Chae Seok Joo, Shin Seolah, Lee Kangmin, Lee Seunggyu, Kim Jae Kyoung
Department of Mathematical Sciences, KAIST, Daejeon, 34141, Republic of Korea.
Biomedical Mathematics group, Pioneer Research Center for Mathematical and Computational Sciences, Institute for Basic Science, Daejeon, 34126, Republic of Korea.
Comput Struct Biotechnol J. 2025 Jan 15;27:411-422. doi: 10.1016/j.csbj.2025.01.004. eCollection 2025.

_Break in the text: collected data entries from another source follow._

(** C5, amended: a deletion never touches the edit session or the draft,
    so a session on the deleted id stays on it; once confirmed, it leaves
    the ids of the collection without the deleted one. *)
Theorem delete_leaves_session (id : Z) (confirmed : bool) (st : AppState) :
  editingId (handleDeleteClick id confirmed st) = editingId st /\
  formData (handleDeleteClick id confirmed st) = formData st /\
  ids (expenses (handleDeleteClick id true st)) =
    filter (fun z => negb (z =? id)) (ids (expenses st)).
Proof.
  unfold handleDeleteClick. split; [| split].
  - now destruct confirmed.
  - now destruct confirmed.
  - simpl. induction (expenses st) as [| x l IH]; simpl; [reflexivity |].
    destruct (Expense.id x =? id); simpl; now rewrite IH.
Qed.

Lemma delete_leaves_session_witness :
  editingId (handleDeleteClick 1704067200000 true
               (mkApp (expenses lunchSaved) lunch (Some 1704067200000))) =
  Some 1704067200000.
Proof.
  exact (proj1 (delete_leaves_session 1704067200000 true
                  (mkApp (expenses lunchSaved) lunch (Some 1704067200000)))).
Defined.

(** C6: deleting an id that no record has leaves the state as it is,
    whatever the user answers to the confirmation. *)
Theorem delete_absent_id (id : Z) (confirmed : bool) (st : AppState) :
  ~ In id (ids (expenses st)) ->
  handleDeleteClick id confirmed st = st.
Proof.
  intros Hnotin. unfold handleDeleteClick. destruct confirmed; [| reflexivity].
  rewrite filter_all; [now destruct st |].
  intros x Hx. apply negb_true_iff, Z.eqb_neq. intros Heq.
  apply Hnotin. subst id. unfold ids. now apply in_map.
Qed.
(** C1 (as the claim words it, refuted). The flush of [simple_tests] is
    evaluated to a hand whose kickers are its five hand cards again: hand
    cards and kickers together list every card twice, they do not
    partition the hand. *)
Lemma flush_breaks_partition :
  valid_hand flush_cards /\
  exists hand,
    HandOfCards_test flush_cards = OK hand /\
    hand_cards (poker_hand hand) = flush_cards /\
    kickers (poker_hand hand) = Some flush_cards /\
    ~ partition_invariant flush_cards (poker_hand hand).
Proof.
  split; [exact flush_cards_valid |].
  eexists. split; [vm_compute; reflexivity |].
  split; [reflexivity |]. split; [reflexivity |].
  intros P. apply Permutation_length in P. discriminate.
Qed.

(** Five different cards of the deck are evaluated, and the hand found
    keeps the invariant with respect to the cards as they were given. *)
Lemma HandOfCards_test_valid (cs : list Card) :
  valid_hand cs ->
  exists hand,
    HandOfCards_test cs = OK hand /\
    cards hand = sorted_desc points Z.leb cs /\
    covers cs (poker_hand hand).
Proof.
  intros V. destruct (valid_hand_sorted cs V) as (L & N & D).
  destruct (analyse_poker_hand_valid _ L N D) as (ph & E & C).
  unfold HandOfCards_test. rewrite E. cbn [bind].
  eexists. split; [reflexivity |]. split; [reflexivity |].
  cbn [poker_hand]. eapply covers_perm; [| exact C].
  apply (sorted_desc_perm points Z.leb).
Qed.

(** C1 (amended). For five different cards of the deck the evaluator
    returns a hand; its hand cards and its kickers are, as sets, exactly the
    five cards, and neither list repeats a card.  The two lists share no
    card, so that together they list each card once, except when the hand
    is a flush: the kickers of a flush are its hand cards, all five. *)
Theorem analyse_poker_hand_invariant (cs : list Card) :
  valid_hand cs ->
  exists hand,
    HandOfCards_test cs = OK hand /\
    union_invariant cs (poker_hand hand) /\
    covers cs (poker_hand hand).
Proof.
  intros V. destruct (HandOfCards_test_valid cs V) as (hand & E & _ & C).
  exists hand. split; [exact E |]. split; [| exact C].
  apply covers_union; [apply V | exact C].
Qed.

Lemma analyse_poker_hand_invariant_witness :
  exists hand,
    HandOfCards_test flush_cards = OK hand /\
    union_invariant flush_cards (poker_hand hand) /\
    covers flush_cards (poker_hand hand).
Proof.
  apply (analyse_poker_hand_invariant flush_cards). exact flush_cards_valid.
Defined.

(** C9. Evaluation is a function of the cards.  Building a hand from a
    list sorts the list in place; building a second hand from the same
    list, as the first left it, gives the same result, be it a hand or an
    error.  For five different cards of the deck the result is a hand, and
    evaluating its cards again gives this very hand: same description,
    score, hand cards and kickers. *)
Theorem evaluation_idempotent (cs : list Card) :
  HandOfCards_test (sorted_desc points Z.leb cs) = HandOfCards_test cs /\
  (valid_hand cs ->
   exists hand,
     HandOfCards_test cs = OK hand /\
     HandOfCards_test (cards hand) = OK hand).
Proof.
  assert (E : HandOfCards_test (sorted_desc points Z.leb cs)
              = HandOfCards_test cs).
  { unfold HandOfCards_test.
    now rewrite (sorted_desc_idem points Z.leb Zleb_total Zleb_trans). }
  split; [exact E |].
  intros V. destruct (HandOfCards_test_valid cs V) as (hand & H & Ec & _).
  exists hand. split; [exact H |]. now rewrite Ec, E.
Qed.

Lemma evaluation_idempotent_witness :
  exists hand,
    HandOfCards_test flush_cards = OK hand /\
    HandOfCards_test (cards hand) = OK hand.
Proof.
  apply (proj2 (evaluation_idempotent flush_cards)). exact flush_cards_valid.
Defined.

(** ** The kickers of the rank-grouping candidates *)

Lemma sorted_by_number (l : list Card) :
  StronglySorted (fun a b => number b <= number a)
                 (sorted_desc number Z.leb l).
Proof.
  assert (H := sorted_desc_sorted number Z.leb Zleb_total Zleb_trans l).
  induction H as [| x s _ IH Hall]; constructor; [exact IH |].
  eapply Forall_impl; [| exact Hall].
  intros y Hy. unfold desc in Hy. now apply Z.leb_le.
Qed.

Lemma StronglySorted_after {A : Type} (R : A -> A -> Prop)
    (front back : list A) (x : A) :
  StronglySorted R (front ++ x :: back) -> Forall (R x) back.
Proof.
  induction front as [| y front IH]; simpl; intros H;
    inversion H as [| ? ? Hs Hall]; subst; auto.
Qed.

(** C4. For five different cards of the deck, every candidate of the
    rank-grouping pass stands for the cards of one number: its hand cards
    are the cards of the hand with that number, and its kickers are the
    other cards of the hand, ordered by decreasing number, not by points.
    So an ace among the kickers comes last, only aces can follow it,
    although it counts 14 points; the secondary score of a candidate is the
    points of its group, 14 for aces. *)
Theorem rank_group_kickers (cs : list Card) :
  valid_hand cs ->
  exists found others,
    analyse_same_number_hands (sorted_desc points Z.leb cs) = OK found /\
    hand_candidates (sorted_desc points Z.leb cs) = OK (found ++ others) /\
    found <> [] /\
    forall ph,
      In ph found ->
      exists card ks,
        In card cs /\
        Permutation (hand_cards ph) (filter (same_number card) cs) /\
        kickers ph = Some ks /\
        Permutation ks (filter (fun c => negb (same_number card c)) cs) /\
        StronglySorted (fun a b => number b <= number a) ks /\
        snd (score ph) = SInt (points card) /\
        (forall front ace back,
            ks = front ++ ace :: back -> number ace = 1 ->
            points ace = 14 /\ Forall (fun c => number c = 1) back).
Proof.
  intros V. destruct (valid_hand_sorted cs V) as (L & N & D).
  assert (P := sorted_desc_perm points Z.leb cs).
  destruct (hand_candidates_valid _ L N D)
    as (found & others & Ef & Hf & Ec & Hne & _).
  exists found, others. repeat (split; [assumption |]).
  intros ph Hph.
  destruct (rank_found_in _ found Hf ph Hph) as (card & Hc & R).
  destruct R as (Eh & Ek & _ & Es & _).
  exists card, (group_kickers (sorted_desc points Z.leb cs) card).
  split; [now apply (Permutation_in _ P) |].
  split.
  { rewrite Eh. eapply perm_trans; [apply group_cards_perm |].
    now apply Permutation_filter. }
  split; [exact Ek |].
  split.
  { eapply perm_trans; [apply group_kickers_perm |].
    now apply Permutation_filter. }
  split; [apply sorted_by_number |].
  split; [exact Es |].
  intros front ace back E Hace.
  split; [unfold points; now rewrite Hace |].
  assert (Hs := sorted_by_number
                  (filter (fun c => negb (same_number card c))
                          (sorted_desc points Z.leb cs))).
  fold (group_kickers (sorted_desc points Z.leb cs) card) in Hs.
  rewrite E in Hs. apply StronglySorted_after in Hs.
  apply Forall_forall. intros c Hcb.
  rewrite Forall_forall in Hs. specialize (Hs c Hcb). simpl in Hs.
  assert (Hin : In c (sorted_desc points Z.leb cs)).
  { assert (Hk : In c (group_kickers (sorted_desc points Z.leb cs) card))
      by (rewrite E; apply in_or_app; right; now right).
    apply (Permutation_in _ (group_kickers_perm _ card)) in Hk.
    now apply filter_In in Hk. }
  rewrite Forall_forall in D. apply D, in_new_deck_cards in Hin. lia.
Qed.

Lemma pair_of_threes_cards_valid : valid_hand pair_of_threes_cards.
Proof.
  split; [reflexivity |]. split.
  - apply distinct_cards_nodup. reflexivity.
  - repeat (apply Forall_cons;
            [apply in_new_deck_cards; simpl; split; [lia | auto 6] |]).
    apply Forall_nil.
Defined.

Lemma rank_group_kickers_witness :
  exists found others,
    analyse_same_number_hands (sorted_desc points Z.leb pair_of_threes_cards)
    = OK found /\
    hand_candidates (sorted_desc points Z.leb pair_of_threes_cards)
    = OK (found ++ others) /\
    found <> [] /\
    forall ph,
      In ph found ->
      exists card ks,
        In card pair_of_threes_cards /\
        Permutation (hand_cards ph)
                    (filter (same_number card) pair_of_threes_cards) /\
        kickers ph = Some ks /\
        Permutation ks
          (filter (fun c => negb (same_number card c))
                  pair_of_threes_cards) /\
        StronglySorted (fun a b => number b <= number a) ks /\
        snd (score ph) = SInt (points card) /\
        (forall front ace back,
            ks = front ++ ace :: back -> number ace = 1 ->
            points ace = 14 /\ Forall (fun c => number c = 1) back).
Proof.
  apply (rank_group_kickers pair_of_threes_cards).
  exact pair_of_threes_cards_valid.
Defined.
Lemma length_lex_frac s f r : lex_frac s = Some (f, r) -> (List.length r <= List.length s)%nat.
Proof.
  unfold lex_frac. destruct s as [|c s]; [intros; by simplify_eq|]. destruct (c =? 46); [|intros; by simplify_eq].
  destruct (span_digits s) as [ds t] eqn:E. apply length_span_digits in E.
  destruct ds; intros; simplify_eq. cbn. lia.
Qed.

Lemma length_lex_exp s f r : lex_exp s = Some (f, r) -> (List.length r <= List.length s)%nat.
Proof.
  unfold lex_exp. destruct s as [|c s]; [intros; by simplify_eq|]. destruct (_ || _); [|intros; by simplify_eq].
  destruct (match s with [] => _ | _ => _ end) as [sign t] eqn:Et.
  assert (List.length t <= List.length s)%nat by (destruct s as [|x t']; [|destruct (_ || _)]; simplify_eq/=; lia).
  destruct (span_digits t) as [ds t2] eqn:E. apply length_span_digits in E.
  destruct ds; intros; simplify_eq. cbn in *. lia.
Qed.

Lemma length_lex_number s n r : lex_number s = Some (n, r) -> (List.length r < List.length s)%nat.
Proof.
  unfold lex_number. destruct (match s with [] => _ | _ => _ end) as [sign s1] eqn:Es.
  assert (List.length s1 <= List.length s)%nat by (destruct s as [|x t']; [|destruct (_ =? _)]; simplify_eq/=; lia).
  destruct (span_digits s1) as [ds s2] eqn:E. apply length_span_digits in E. destruct ds as [|d ds]; [done|].
  destruct (_ && _); [done|]. intros H'.
  apply bind_Some in H' as ([f s3] & H3 & H'). apply bind_Some in H' as ([e s4] & H4 & H').
  apply length_lex_frac in H3. apply length_lex_exp in H4. cbn in *. simplify_eq. lia.
Qed.

Lemma length_lex_literal c s v r : lex_literal (c :: s) = Some (v, r) ->
  (List.length r < S (List.length s))%nat.
Proof.
  unfold lex_literal. repeat (split_if; [intros; simplify_eq; rewrite length_drop; cbn; lia|]).
  intros H. apply bind_Some in H as ([n t] & H & H'). apply length_lex_number in H. by simplify_eq.
Qed.

Definition fuel_enough {A} (p : nat -> gostring -> option (A * gostring)) (slack : nat) (fuel : nat) : Prop :=
  forall s a r, p fuel s = Some (a, r) ->
    (List.length r < List.length s)%nat
    /\ forall fuel', (2 * List.length s + slack <= fuel')%nat -> p fuel' s = Some (a, r).

Ltac next_token s :=
  let c := fresh "c" in let t := fresh "t" in
  pose proof (length_skip_ws s); destruct (skip_ws s) as [|c t]; [done|]; cbn [List.length] in *.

Cellular processes are intricately controlled through gene regulation, which is significantly influenced by intrinsic noise due to the small number of molecules involved. The Gillespie algorithm, a widely used stochastic simulation method, is pervasively employed to model these systems. However, this algorithm typically assumes that DNA is homogeneously distributed throughout the nucleus, which is not realistic. In this study, we evaluated whether stochastic simulations based on the assumption of spatial homogeneity can accurately capture the dynamics of gene regulation. Our findings indicate that when transcription factors diffuse slowly, these simulations fail to accurately capture gene expression, highlighting the necessity to account for spatial heterogeneity. However, incorporating spatial heterogeneity considerably increases computational time. To address this, we explored various stochastic quasi-steady-state approximations (QSSAs) that simplify the model and reduce simulation time. While both the stochastic total quasi-steady state approximation (stQSSA) and the stochastic low-state quasi-steady-state approximation (slQSSA) reduced simulation time, only the slQSSA provided an accurate model reduction. Our study underscores the importance of utilizing appropriate methods for efficient and accurate stochastic simulations of gene regulatory dynamics, especially when incorporating spatial heterogeneity.
细胞过程通过基因调控得到精细控制,而由于涉及的分子数量较少,内在噪声对基因调控有显著影响。吉莱斯皮算法是一种广泛使用的随机模拟方法,被普遍用于对这些系统进行建模。然而,该算法通常假定DNA在整个细胞核中均匀分布,这并不现实。在本研究中,我们评估了基于空间均匀性假设的随机模拟是否能够准确捕捉基因调控的动态变化。我们的研究结果表明,当转录因子扩散缓慢时,这些模拟无法准确捕捉基因表达,这凸显了考虑空间异质性的必要性。然而,纳入空间异质性会显著增加计算时间。为了解决这个问题,我们探索了各种随机准稳态近似(QSSA)方法,这些方法可以简化模型并减少模拟时间。虽然随机全准稳态近似(stQSSA)和随机低态准稳态近似(slQSSA)都减少了模拟时间,但只有slQSSA提供了准确的模型简化。我们的研究强调了使用适当方法进行高效、准确的基因调控动态随机模拟的重要性,特别是在纳入空间异质性时。